After Kavanaugh was sworn in to the United States’ highest court, Donald Trump’s press secretary, Sarah Sanders, tweeted, “Congratulations Judge Kavanaugh! Instead of a 6-3 liberal Supreme Court under Hillary Clinton, we now have a 5-4 conservative Supreme Court under President @realDonaldTrump, cementing a tremendous legacy for the President and a better future for America.”
With statements like that, how can anyone ever view Kavanaugh as anything but a political operative?
The same is true for Barrett. It is troubling that Barrett would allow herself to be used as a political pawn. But it strains credulity to believe, as she testified to under oath, that she did not recall hearing or seeing any of Trumps statements about the politics surrounding her nomination.

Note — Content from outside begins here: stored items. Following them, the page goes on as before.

(** * CRC-32C (Castagnoli) engine of sse4_crc32: src/crc32c.cpp

    A shallow embedding of the table generator [initCrcTable], the
    slicing-by-8 software engine [swCrc32c], the capability detector
    [isSSE42Available] and the dispatcher [calculateCrc], followed by the
    properties the specification states about them. *)

From Stdlib Require Import Strings.String.
From Stdlib Require Import ZArith Arith List Lia Bool.
From Stdlib Require Import Strings.Byte.
Import ListNotations.
Local Open Scope Z_scope.

(** ** Fixed-width unsigned integers

    [uint32_t], [uint64_t] and [size_t] values are integers in [Z]; a store
    into a fixed-width variable wraps modulo the width. *)

Definition u32 (x : Z) : Z := x mod 2 ^ 32.
Definition u64 (x : Z) : Z := x mod 2 ^ 64.

Definition is_u32 (x : Z) : Prop := 0 <= x < 2 ^ 32.
Definition is_u64 (x : Z) : Prop := 0 <= x < 2 ^ 64.
Definition is_u8 (x : Z) : Prop := 0 <= x < 256.

(** [#define CRC32C_POLYNOMIAL 0x82f63b78] *)
Definition CRC32C_POLYNOMIAL : Z := 0x82f63b78.

(** [#define SSE4_2_FLAG 0x100000] *)
Definition SSE4_2_FLAG : Z := 0x100000.

(** ** The lookup table [static uint32_t crc32cTable[8][256]] *)

Definition table : Type := list (list Z).
(** * Probability trees of [Networkx/AplicacionProb/App.py]

    A shallow embedding of the three functions of the program that build and
    analyse probability trees:

    - [crear_arbol_monedas], with its inner recursive closure [generar_nodos];
    - [crear_arbol_dado];
    - [analizar_grafo], and the sample-space listing of menu option 1;
    - [visualizar_arbol], up to the calls that draw, and the menu.

    The program stores its trees in a [networkx.DiGraph].  The few operations
    of that class the program calls are modelled in module [nx], on insertion
    ordered association lists, as Python dictionaries are.

    Probabilities are Python floats.  The embedding is written once over an
    arithmetic interface [Arith] and read at two instances: [binary64], the
    IEEE 754 double precision numbers the interpreter computes with, and
    [exact], the rationals the floats stand for. *)

From Stdlib Require Import ZArith List String Ascii Bool Lia QArith.
From Stdlib Require Import DecimalString.
From Stdlib Require Import PrimFloat Uint63 FloatOps SpecFloat FloatAxioms.
From Stdlib Require Import Permutation Sorted.
Import ListNotations.

Open Scope string_scope.
Open Scope Z_scope.

(** ** Numbers *)

(** The arithmetic the program performs on probabilities. *)
Class Arith := {
  num : Type;
  lit_1_0 : num;                (* the literal [1.0] *)
  lit_0_5 : num;                (* the literal [0.5] *)
  of_int : Z -> num;            (* an [int] promoted to [float] *)
  add : num -> num -> num;
  mul : num -> num -> num;
  div : num -> num -> num
}.

(** An [int] promoted to a double, for an [int] of magnitude below [2^63]:
    the nearest double, ties to even, as the interpreter converts.  For a
    larger [int] the interpreter still rounds, and from [2^1024] on it raises
    [OverflowError]; this definition does not follow it there, the 63 bits
    of [Uint63.of_Z] wrap around.  The [int]s of the program are levels,
    indices and counts of nodes; a property that converts a level of an
    arbitrary graph states the bound. *)
Definition float_of_Z (z : Z) : float :=
  if z <? 0 then PrimFloat.opp (PrimFloat.of_uint63 (Uint63.of_Z (- z)))
  else PrimFloat.of_uint63 (Uint63.of_Z z).

#[export] Instance binary64 : Arith := {|
  num := float;
  lit_1_0 := 1%float;
  lit_0_5 := 0.5%float;
  of_int := float_of_Z;
  add := PrimFloat.add;
  mul := PrimFloat.mul;
  div := PrimFloat.div
|}.

#[export] Instance exact : Arith := {|
  num := Q;
  lit_1_0 := 1%Q;
  lit_0_5 := (1 # 2)%Q;
  of_int := inject_Z;
  add := Qplus;
  mul := Qmult;
  div := Qdiv
|}.

(** ** Exceptions *)

(** The exceptions of the interpreter that matter here.  None of the
    functions of the program has a [raise] statement of its own. *)
Inductive exn : Set :=
| RecursionError      (* the recursion limit of the interpreter is reached *)
| KeyError            (* subscript of a dictionary with a missing key *)
| ZeroDivisionError   (* [/] with a zero divisor *)
| ValueError.         (* an invalid argument, as [max] of an empty sequence;
                         no function of the program raises it *)

Inductive result (A : Type) : Type :=
| Ok (a : A)
| Raise (e : exn).

Arguments Ok {A} a.
Arguments Raise {A} e.

Definition bind {A B : Type} (m : result A) (k : A -> result B) : result B :=
  match m with
  | Ok a => k a
  | Raise e => Raise e
  end.

Notation "x <- m ;; k" := (bind m (fun x => k))
  (at level 61, m at next level, right associativity).

(** [for x in xs: body], the body threading a state and possibly raising. *)
Fixpoint for_each {A S : Type} (xs : list A) (body : A -> S -> result S)
  (s : S) : result S :=
  match xs with
  | [] => Ok s
  | x :: xs' => s' <- body x s ;; for_each xs' body s'
  end.

(** ** Strings *)

(** [f"{z}"] for an [int]. *)
Definition str (z : Z) : string := NilZero.string_of_int (Z.to_int z).

(** [range(a, b)] *)
Definition range (a b : Z) : list Z :=
  map (fun k => a + Z.of_nat k) (seq 0 (Z.to_nat (b - a))).

(** [s.replace(old, new)]: every non-overlapping occurrence of [old], found
    from the left, becomes [new].  [skip] counts the characters of an
    occurrence still to be passed over. *)
Fixpoint replace_from (old new : string) (skip : nat) (s : string) : string :=
  match s with
  | EmptyString => EmptyString
  | String c s' =>
      match skip with
      | S k => replace_from old new k s'
      | O =>
          if String.prefix old s
          then new ++ replace_from old new (Nat.pred (String.length old)) s'
          else String c (replace_from old new O s')
      end
  end.

Definition replace (old new s : string) : string :=
  match old with
  | EmptyString =>
      (* Python puts [new] before every character and at the end *)
      new ++ String.concat "" (map (fun c => String c new) (list_ascii_of_string s))
  | _ => replace_from old new O s
  end.

(** ** The graph library *)

Module nx.
Section Graph.
Context {A : Arith}.

(** The attribute dictionary of a node.  The program only ever uses the keys
    ['prob'], ['nivel'] and ['suma']; a key that is absent is [None]. *)
Record attrs : Type := {
  prob : option num;
  nivel : option Z;
  suma : option Z
}.

Definition no_attrs : attrs := {| prob := None; nivel := None; suma := None |}.

Definition or_else {T : Type} (new old : option T) : option T :=
  match new with
  | Some _ => new
  | None => old
  end.

(** [old.update(new)] *)
Definition update_attrs (old new : attrs) : attrs :=
  {| prob := or_else (prob new) (prob old);
     nivel := or_else (nivel new) (nivel old);
     suma := or_else (suma new) (suma old) |}.

(** An edge with its ['label'] attribute. *)
Record edge : Type := {
  src : string;
  tgt : string;
  label : string
}.

(** A [DiGraph]: the node dictionary and the edges, both in insertion order. *)
Record DiGraph : Type := {
  nodes : list (string * attrs);
  edges : list edge
}.

Definition empty : DiGraph := {| nodes := []; edges := [] |}.

(** [list(G.nodes())] *)
Definition labels (G : DiGraph) : list string := map fst (nodes G).

(** [n in G] *)
Definition has_node (G : DiGraph) (n : string) : bool :=
  existsb (String.eqb n) (labels G).

(** [G.add_node(n, **a)]: a new node goes last; the attributes of a node
    that is already there are updated. *)
Definition add_node (n : string) (a : attrs) (G : DiGraph) : DiGraph :=
  if has_node G n
  then {| nodes := map (fun e => if String.eqb (fst e) n
                                 then (n, update_attrs (snd e) a) else e)
                       (nodes G);
          edges := edges G |}
  else {| nodes := nodes G ++ [(n, a)]; edges := edges G |}.

Definition is_edge (u v : string) (e : edge) : bool :=
  String.eqb (src e) u && String.eqb (tgt e) v.

(** [G.add_edge(u, v, label=l)]: end points that are missing are added with no
    attributes; an edge that is already there gets the new label. *)
Definition add_edge (u v l : string) (G : DiGraph) : DiGraph :=
  let G1 := if has_node G u then G else add_node u no_attrs G in
  let G2 := if has_node G1 v then G1 else add_node v no_attrs G1 in
  if existsb (is_edge u v) (edges G2)
  then {| nodes := nodes G2;
          edges := map (fun e => if is_edge u v e
                                 then {| src := u; tgt := v; label := l |}
                                 else e) (edges G2) |}
  else {| nodes := nodes G2;
          edges := edges G2 ++ [{| src := u; tgt := v; label := l |}] |}.

(** [G.nodes[n]] *)
Definition node (G : DiGraph) (n : string) : result attrs :=
  match find (fun e => String.eqb (fst e) n) (nodes G) with
  | Some e => Ok (snd e)
  | None => Raise KeyError
  end.

Definition number_of_nodes (G : DiGraph) : Z := Z.of_nat (List.length (nodes G)).

Definition number_of_edges (G : DiGraph) : Z := Z.of_nat (List.length (edges G)).

(** [list(G.successors(n))] and [list(G.predecessors(n))] *)
Definition successors (G : DiGraph) (n : string) : list string :=
  map tgt (filter (fun e => String.eqb (src e) n) (edges G)).

Definition predecessors (G : DiGraph) (n : string) : list string :=
  map src (filter (fun e => String.eqb (tgt e) n) (edges G)).
(* a caller's unref keeps the invariants *)
Lemma unref_step_inv (m : mem) (p : ptr) :
  cache_inv m -> latch_inv m -> op_wf (Unref p) m ->
  exists m', _openslide_cache_entry_unref p m = Ok (tt, m')
    ∧ cache_inv m' ∧ latch_inv m'
    ∧ capacity (cache m') = capacity (cache m).
Proof.
  intros Hinv Hlatch Hwf. simpl in Hwf.
  destruct (entries m !! p) as [e|] eqn:He; [|done].
  eexists. split; [exact (entry_unref_run p m e He)|].
  split; [|done].
  (* the entries of the resident values stay, with their sizes *)
  assert (Hkeep : forall vp v e', vp ∈ queue (cache m) ->
            values m !! vp = Some v -> entries m !! entry v = Some e' ->
            exists e'', unref_entries p (entries m) !! entry v = Some e''
              ∧ size e'' = size e').
  { intros vp v e' Hin Hv He'.
    destruct (decide (entry v = p)) as [Heq|Hne].
    - subst p. assert (e' = e) as -> by congruence.
      assert (Hres : resident m (entry v)).
      { apply Exists_exists. exists vp. split; [done|]. by rewrite Hv. }
      specialize (Hwf Hres). unfold unref_entries. rewrite He.
      rewrite decide_False by done. rewrite lookup_insert_eq. by eexists.
    - rewrite lookup_unref_entries_ne by done. by eexists. }
  constructor; simpl.
  - by apply inv_nodup.
  - by apply inv_table.
  - intros vp Hvp.
    destruct (inv_queue m Hinv vp Hvp) as (v & e' & Hv & Hk & He' & Hs).
    destruct (Hkeep vp v e' Hvp Hv He') as (e'' & He'' & Hsz).
    exists v, e''. by rewrite Hsz.
  - by apply inv_entry_inj.
  - rewrite (inv_total m Hinv). unfold resident_size. simpl.
    apply Zsum_ext_in. intros vp Hvp.
    destruct (inv_queue m Hinv vp Hvp) as (v & e' & Hv & Hk & He' & Hs).
    destruct (Hkeep vp v e' Hvp Hv He') as (e'' & He'' & Hsz).
    rewrite (entry_size_of_eq m vp v e' Hv He'). symmetry.
    rewrite <- Hsz. by apply (entry_size_of_eq _ vp v e'').
  - by apply inv_capacity.
  - by apply inv_fresh_values.
  - intros q Hq. apply (inv_fresh_entries m Hinv).
    by eapply lookup_unref_entries_is_Some.
Qed.

Lemma run_cons (o : op) (ops : list op) (m : mem) :
  run (o :: ops) m =
    match step o m with
    | Ok (_, m1) => run ops m1
    | Error msg => Error msg
    | Abort => Abort
    | Undefined => Undefined
    | Timeout => Timeout
    end.
Proof. reflexivity. Qed.

(* every sequence of operations either dies in a g_assert or returns in a
   state that satisfies the invariants *)
Lemma run_inv (ops : list op) : forall (m : mem),
  cache_inv m -> latch_inv m -> disciplined ops m ->
  run ops m = Abort
  ∨ exists m', run ops m = Ok (tt, m')
      ∧ cache_inv m' ∧ latch_inv m'
      ∧ capacity (cache m') = capacity (cache m).
Proof.
  induction ops as [|o ops IH]; intros m Hinv Hlatch Hwf.
  - right. by exists m.
  - destruct Hwf as [Ho Hwf]. rewrite run_cons.
    assert (Hstep : step o m = Abort
              ∨ exists m1, step o m = Ok (tt, m1) ∧ cache_inv m1 ∧ latch_inv m1
                  ∧ capacity (cache m1) = capacity (cache m)).
    { destruct o as [plane x y data sz|plane x y|p]; simpl.
      - destruct (put_step_inv m plane x y data sz Hinv Hlatch Ho)
          as [Hab|(m1 & Hrun & ?)].
        + left. unfold bind. by rewrite Hab.
        + right. exists m1. unfold bind. by rewrite Hrun.
      - destruct (get_step_inv m plane x y Hinv Hlatch) as (r & m1 & Hrun & ?).
        right. exists m1. unfold bind. by rewrite Hrun.
      - right. by apply unref_step_inv. }
    destruct Hstep as [Hab|(m1 & Hrun & Hinv1 & Hlatch1 & Hcap1)].
    + left. by rewrite Hab.
    + rewrite Hrun. rewrite Hrun in Hwf.
      destruct (IH m1 Hinv1 Hlatch1 Hwf) as [Hab|(m' & Hrun' & ? & ? & Hcap')].
      * left. exact Hab.
      * right. exists m'. split; [exact Hrun'|]. split; [done|]. split; [done|].
        by rewrite Hcap'.
Qed.

Lemma reachable_inv (capacity_in_bytes : Z) (ops : list op) (m : mem) :
  0 <= capacity_in_bytes < 2 ^ 64 ->
  disciplined ops (initial_mem capacity_in_bytes) ->
  run ops (initial_mem capacity_in_bytes) = Ok (tt, m) ->
  cache_inv m ∧ latch_inv m ∧ capacity (cache m) = capacity_in_bytes.
Proof.
  intros Hc Hwf Hrun.
  destruct (initial_inv capacity_in_bytes Hc) as [Hinv Hlatch].
  destruct (run_inv ops _ Hinv Hlatch Hwf) as [Hab|(m' & Hrun' & ? & ? & ?)].
  - congruence.
  - rewrite Hrun in Hrun'. injection Hrun' as <-. done.
Qed.

Lemma g_atomic_int_inc_no_wrap (r : Z) :
  - 2 ^ 31 <= r < gint_max -> g_atomic_int_inc r = r + 1.
Proof.
  unfold gint_max, g_atomic_int_inc, to_signed. intros Hr.
  destruct (decide (0 <= r + 1)) as [Hnn|Hneg].
  - rewrite Z.mod_small by lia. rewrite decide_True; lia.
  - replace (r + 1) with (r + 1 + 2 ^ 32 + (-1) * 2 ^ 32) by lia.
    rewrite Z.mod_add by lia. rewrite Z.mod_small by lia.
    rewrite decide_False; lia.
Qed.

(** ** The claims about the cache *)

(** C1.  Cache size invariant: for every sequence of put and get calls on
    a freshly created cache, with the callers releasing references of
    theirs in between, either a [g_assert] aborts the process or the calls
    return, and then the sum of [entry->size] over the values of the
    recency list, and over the values of the hash table, equals
    [cache->total_size], which is at most [cache->capacity].  In every
    such state a put that is not over-large and returns has first evicted
    values from the tail of the recency list, and only as many as the
    incoming size needed ([evicts]), before inserting at the head. *)
Theorem cache_size_invariant (capacity_in_bytes : Z) (ops : list op) :
  0 <= capacity_in_bytes < 2 ^ 64 ->
  disciplined ops (initial_mem capacity_in_bytes) ->
  run ops (initial_mem capacity_in_bytes) = Abort
  ∨ exists m,
      run ops (initial_mem capacity_in_bytes) = Ok (tt, m)
      ∧ resident_size m = total_size (cache m)
      ∧ hashtable_size m = total_size (cache m)
      ∧ total_size (cache m) <= capacity (cache m)
      ∧ capacity (cache m) = capacity_in_bytes
      ∧ forall plane x y data sz,
          0 < sz <= capacity (cache m) ->
          total_size (cache m) + sz < 2 ^ 64 ->
          exists m1 evicted,
            evicts sz (with_entry (new_entry data sz) m) m1 evicted
            ∧ _openslide_cache_put plane x y data sz m =
                Ok (next m,
                    inserted (plane, x, y) (next m) sz
                      (drop_key (plane, x, y) m1)).
Proof.
  intros Hc Hwf.
  destruct (initial_inv capacity_in_bytes Hc) as [Hinv0 Hlatch0].
  destruct (run_inv ops _ Hinv0 Hlatch0 Hwf)
    as [Hab|(m & Hrun & Hinv & Hlatch & Hcap)]; [by left|].
  right. exists m. split; [done|].
  split; [symmetry; by apply inv_total|].
  split; [rewrite hashtable_size_resident by done; symmetry; by apply inv_total|].
  split; [by apply inv_capacity|]. split; [done|].
  intros plane x y data sz Hsz Hno.
  destruct (put_fits_run m plane x y data sz Hinv)
    as [[_ [?|?]]|(_ & _ & m1 & evicted & _ & Hev & Hrun')]; [lia|lia|lia|].
  by exists m1, evicted.
Qed.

At the opening of the Barrett hearing, Lindsay Graham, who once hypocritically said that no president should nominate a judge in an election year, said “This is probably not about persuading each other unless something really dramatic happens. All Republicans will vote yes, and all Democrats will vote no, and that will be … the breakout of the vote.”
It is a depressing spectacle to watch – and none of this would ever happen in Canada.
I can’t tell you the politics of any of our Supreme Court judges.
There are countless examples of judges being appointed by a prime minister from one party only to be promoted by another PM of a different stripe. Last year Justice Nicholas Kasirer was appointed to the Supreme Court by Liberal prime minister Justin Trudeau; ten years before he had been appointed to the Quebec Court of Appeal by Conservative prime minister Steven Harper.
It is impossible in this country to say how a judge will rule based on who appointed him or her. In fact, a Supreme Court dominated by Conservative-appointed judges routinely struck down Conservative legislation.
And any prime minister who made comments as destructively partisan and political as the Republicans have would pay a heavy price.
That is normal. That is healthy. What is happening in the United States is not.
Graham closed the Barrett nomination hearing by saying that democracy is a journey without a destination.
Unfortunately, there is a clear destination here. Trump, Graham and the Republicans are driving the integrity and vibrancy of the American judicial system off a cliff.